TASK TO CARRY OUT → Repeat verbatim, and only, the lines of the data below, beginning at the line that contains "rewrite <- Eloc, removelast_last." and stopping after the line that contains "transitivity (node_element node);".

(Records contained in a dataset)
(** X19: the children that [setChildren] gives an element are found again
    under it: in an indexed model, and with one description for one item,
    the description that comes [i]-th in the order of the call (in the
    order of the sorter when there is one) is at the location of the
    element followed by [i], and its parent location is the element. *)
Theorem setChildren_places_children {U : Type} (m m' : ObjectTreeModel)
    (parent : option T) (location : list nat)
    (children : option (list ITreeElement))
    (onDidCreateNode onDidDeleteNode : option (ITreeNodeCallback U))
    (u u' : U) (i : nat) (e : T) :
  indexed m ->
  distinctKeys (identityProvider m) (sequence children) ->
  keysFree m parent (sequence children) ->
  getElementLocation m parent = Ok location ->
  setChildren m parent children onDidCreateNode onDidDeleteNode u = (Ok u', m') ->
  map te_element (sortedDescriptions (sorter m) (sequence children)) !! i = Some e ->
  getElementLocation m' (Some e) = Ok (location ++ [i]) /\
  getParentNodeLocation m' (Some e) = Ok parent.
Proof.
  intros Hi Hd Hf Hloc Hset He.
  pose proof (indexed_setChildren _ _ _ _ _ _ _ _ Hi Hd Hf Hset) as Hi'.
  destruct (setChildren_spec m parent children onDidCreateNode onDidDeleteNode u
              location Hloc) as (node & kids & Hat & _ & Hsp & Hat' & E).
  rewrite E in Hset. injection Hset as _ Hm'.
  set (created := createdNodes m _ onDidCreateNode u) in *.
  assert (Hc : exists c, created !! i = Some c /\ element c = e).
  { assert (Hel : map element created !! i = Some e).
    { unfold created. rewrite createdNodes_top, preserveCollapseState_sorted_first,
        map_map.
      erewrite map_ext; [exact He|]. intros te. rewrite preserveElement_eq.
      reflexivity. }
    change (map element created) with (element <$> created) in Hel.
    rewrite list_lookup_fmap in Hel.
    destruct (created !! i) as [c|]; [|discriminate].
    injection Hel as Hel. eauto. }
  destruct Hc as (c & Hci & Hce).
  assert (Hlive : c ∈ liveNodes m').
  { rewrite <- Hm'. unfold liveNodes. cbn.
    eapply spliced_created; [exact Hsp|].
    apply elem_of_flatten_top. eapply list_elem_of_lookup_2, Hci. }
  destruct Hi' as (Hwf' & Hc' & _).
  pose proof (Hc' c Hlive) as Hentry. unfold elementKey in Hentry.
  rewrite Hce in Hentry.
  destruct (getNodeLocation_live (model m') c (proj1 Hwf') Hlive)
    as (loc' & Hloc' & Hat'').
  assert (Hroot : IndexTreeModel.root (model m') = kids).
  { rewrite <- Hm'. reflexivity. }
  rewrite Hroot in Hat''.
  assert (Hsnoc : IndexTreeModel.nodeAt (location ++ [i]) kids = Some (ElementNode c)).
  { eapply nodeAt_snoc; [exact Hat'|]. rewrite node_children_withKids. exact Hci. }
  assert (El : loc' = location ++ [i]).
  { apply (nodeAt_unique kids loc' (location ++ [i]) c c); auto.
    destruct Hwf' as ((Hnd & _) & _). unfold liveNodes in *.
    rewrite Hroot in Hnd. exact Hnd. }
  subst loc'.
  assert (Hget : getElementLocation m' (Some e) = Ok (location ++ [i])).
  { unfold getElementLocation. rewrite Hentry. exact Hloc'. }
  split; [exact Hget|].
  unfold getParentNodeLocation. unfold getElementLocation in Hget.
  rewrite Hentry in *. rewrite Hget. cbn [bind].
  unfold IndexTreeModel.getParentNodeLocation.
  destruct (location ++ [i]) as [|j rest] eqn:Eloc; [destruct location; discriminate|].
  rewrite <- Eloc, removelast_last. cbn [bind].
  unfold IndexTreeModel.getNode. rewrite Hroot, Hat'. cbn [bind]. f_equal.
  transitivity (node_element node); [destruct node; reflexivity|].
  apply (located_element m parent location node (proj1 Hi) Hloc Hat).
Qed.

TASK RESULT →
  rewrite <- Eloc, removelast_last. cbn [bind].
  unfold IndexTreeModel.getNode. rewrite Hroot, Hat'. cbn [bind]. f_equal.
  transitivity (node_element node); [destruct node; reflexivity|].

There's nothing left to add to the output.